Saved entries
____

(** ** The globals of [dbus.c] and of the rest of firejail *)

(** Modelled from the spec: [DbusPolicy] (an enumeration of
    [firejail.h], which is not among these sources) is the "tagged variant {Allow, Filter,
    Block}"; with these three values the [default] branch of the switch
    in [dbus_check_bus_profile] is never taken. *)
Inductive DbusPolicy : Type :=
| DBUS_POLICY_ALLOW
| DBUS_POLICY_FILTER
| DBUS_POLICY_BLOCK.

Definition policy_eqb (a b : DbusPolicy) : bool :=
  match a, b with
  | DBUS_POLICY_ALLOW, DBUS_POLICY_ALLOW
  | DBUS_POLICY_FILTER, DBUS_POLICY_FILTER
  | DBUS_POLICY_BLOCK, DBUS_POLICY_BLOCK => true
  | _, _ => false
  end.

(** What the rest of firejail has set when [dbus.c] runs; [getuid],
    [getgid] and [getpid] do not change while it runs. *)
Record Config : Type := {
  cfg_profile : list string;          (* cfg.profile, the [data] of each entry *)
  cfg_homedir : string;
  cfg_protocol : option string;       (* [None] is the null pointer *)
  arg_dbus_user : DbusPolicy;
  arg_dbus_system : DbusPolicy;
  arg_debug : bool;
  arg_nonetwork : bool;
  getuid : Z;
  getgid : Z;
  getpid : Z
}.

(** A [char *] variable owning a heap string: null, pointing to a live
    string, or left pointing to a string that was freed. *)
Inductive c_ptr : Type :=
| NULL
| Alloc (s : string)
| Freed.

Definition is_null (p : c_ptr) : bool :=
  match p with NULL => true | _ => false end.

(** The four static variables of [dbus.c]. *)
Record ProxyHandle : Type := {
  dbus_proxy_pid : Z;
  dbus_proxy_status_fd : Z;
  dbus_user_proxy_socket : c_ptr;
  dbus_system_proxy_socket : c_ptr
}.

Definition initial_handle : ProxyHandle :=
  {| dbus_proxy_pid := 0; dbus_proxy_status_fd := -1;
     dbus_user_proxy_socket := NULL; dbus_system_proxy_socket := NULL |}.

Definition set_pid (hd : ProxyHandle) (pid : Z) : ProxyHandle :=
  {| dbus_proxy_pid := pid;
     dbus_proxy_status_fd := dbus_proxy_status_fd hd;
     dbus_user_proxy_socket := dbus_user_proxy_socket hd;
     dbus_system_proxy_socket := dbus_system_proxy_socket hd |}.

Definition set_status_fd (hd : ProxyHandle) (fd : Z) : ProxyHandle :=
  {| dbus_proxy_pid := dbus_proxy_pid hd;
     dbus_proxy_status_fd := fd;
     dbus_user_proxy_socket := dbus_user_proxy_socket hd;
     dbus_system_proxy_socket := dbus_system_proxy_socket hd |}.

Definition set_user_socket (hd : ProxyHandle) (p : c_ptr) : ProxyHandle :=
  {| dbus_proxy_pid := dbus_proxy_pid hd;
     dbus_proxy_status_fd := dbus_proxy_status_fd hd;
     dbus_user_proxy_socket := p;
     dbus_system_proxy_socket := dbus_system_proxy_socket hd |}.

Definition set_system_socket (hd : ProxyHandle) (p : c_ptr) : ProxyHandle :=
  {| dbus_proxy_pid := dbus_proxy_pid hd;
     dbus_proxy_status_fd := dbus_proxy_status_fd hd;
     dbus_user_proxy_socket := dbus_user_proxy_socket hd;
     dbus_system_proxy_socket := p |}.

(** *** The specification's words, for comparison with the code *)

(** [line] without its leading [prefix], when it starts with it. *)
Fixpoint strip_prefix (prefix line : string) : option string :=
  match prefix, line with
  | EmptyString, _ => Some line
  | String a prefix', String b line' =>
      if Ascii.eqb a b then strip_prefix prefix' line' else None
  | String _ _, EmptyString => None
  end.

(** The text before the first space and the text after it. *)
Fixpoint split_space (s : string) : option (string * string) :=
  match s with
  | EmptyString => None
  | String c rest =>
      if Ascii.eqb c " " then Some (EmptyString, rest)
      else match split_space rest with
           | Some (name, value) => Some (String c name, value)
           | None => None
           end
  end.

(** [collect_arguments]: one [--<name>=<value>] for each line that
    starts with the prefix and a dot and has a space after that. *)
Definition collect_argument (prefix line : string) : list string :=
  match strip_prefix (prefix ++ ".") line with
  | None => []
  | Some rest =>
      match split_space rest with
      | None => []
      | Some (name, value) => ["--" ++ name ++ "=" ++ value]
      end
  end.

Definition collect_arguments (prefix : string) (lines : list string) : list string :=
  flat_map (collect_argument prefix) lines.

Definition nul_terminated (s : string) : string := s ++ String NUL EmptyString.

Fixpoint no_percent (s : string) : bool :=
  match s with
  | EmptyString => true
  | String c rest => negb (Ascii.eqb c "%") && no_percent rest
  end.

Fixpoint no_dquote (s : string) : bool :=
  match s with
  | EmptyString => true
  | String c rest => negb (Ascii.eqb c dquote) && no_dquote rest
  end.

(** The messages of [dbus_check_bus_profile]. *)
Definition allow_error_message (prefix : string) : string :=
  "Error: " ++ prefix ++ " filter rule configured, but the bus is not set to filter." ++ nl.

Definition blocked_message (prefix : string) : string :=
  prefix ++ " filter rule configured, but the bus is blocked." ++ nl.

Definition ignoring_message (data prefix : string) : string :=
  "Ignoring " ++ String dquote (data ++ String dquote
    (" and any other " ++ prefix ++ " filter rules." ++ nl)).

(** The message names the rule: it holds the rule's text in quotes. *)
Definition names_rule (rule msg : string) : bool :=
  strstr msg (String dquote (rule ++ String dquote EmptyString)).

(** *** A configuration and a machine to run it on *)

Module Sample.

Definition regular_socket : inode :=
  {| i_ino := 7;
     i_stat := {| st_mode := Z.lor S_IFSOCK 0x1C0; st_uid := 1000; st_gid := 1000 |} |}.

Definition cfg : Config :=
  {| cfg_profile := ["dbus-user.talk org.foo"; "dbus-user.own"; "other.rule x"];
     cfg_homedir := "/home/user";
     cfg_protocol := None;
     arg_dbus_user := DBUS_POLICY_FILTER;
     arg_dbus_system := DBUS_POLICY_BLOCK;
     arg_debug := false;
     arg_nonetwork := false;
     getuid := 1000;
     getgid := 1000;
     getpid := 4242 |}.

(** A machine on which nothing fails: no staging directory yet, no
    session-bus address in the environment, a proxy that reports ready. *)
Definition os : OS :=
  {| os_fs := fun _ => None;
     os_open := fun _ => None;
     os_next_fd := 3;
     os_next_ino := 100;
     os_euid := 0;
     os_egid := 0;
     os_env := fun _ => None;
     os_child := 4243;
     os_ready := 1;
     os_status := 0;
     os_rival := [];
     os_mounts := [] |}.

____

Search the data for the word "getuid" and copy each line where it appears.

Your solution:
(** What the rest of firejail has set when [dbus.c] runs; [getuid],
  getuid : Z;
     getuid := 1000;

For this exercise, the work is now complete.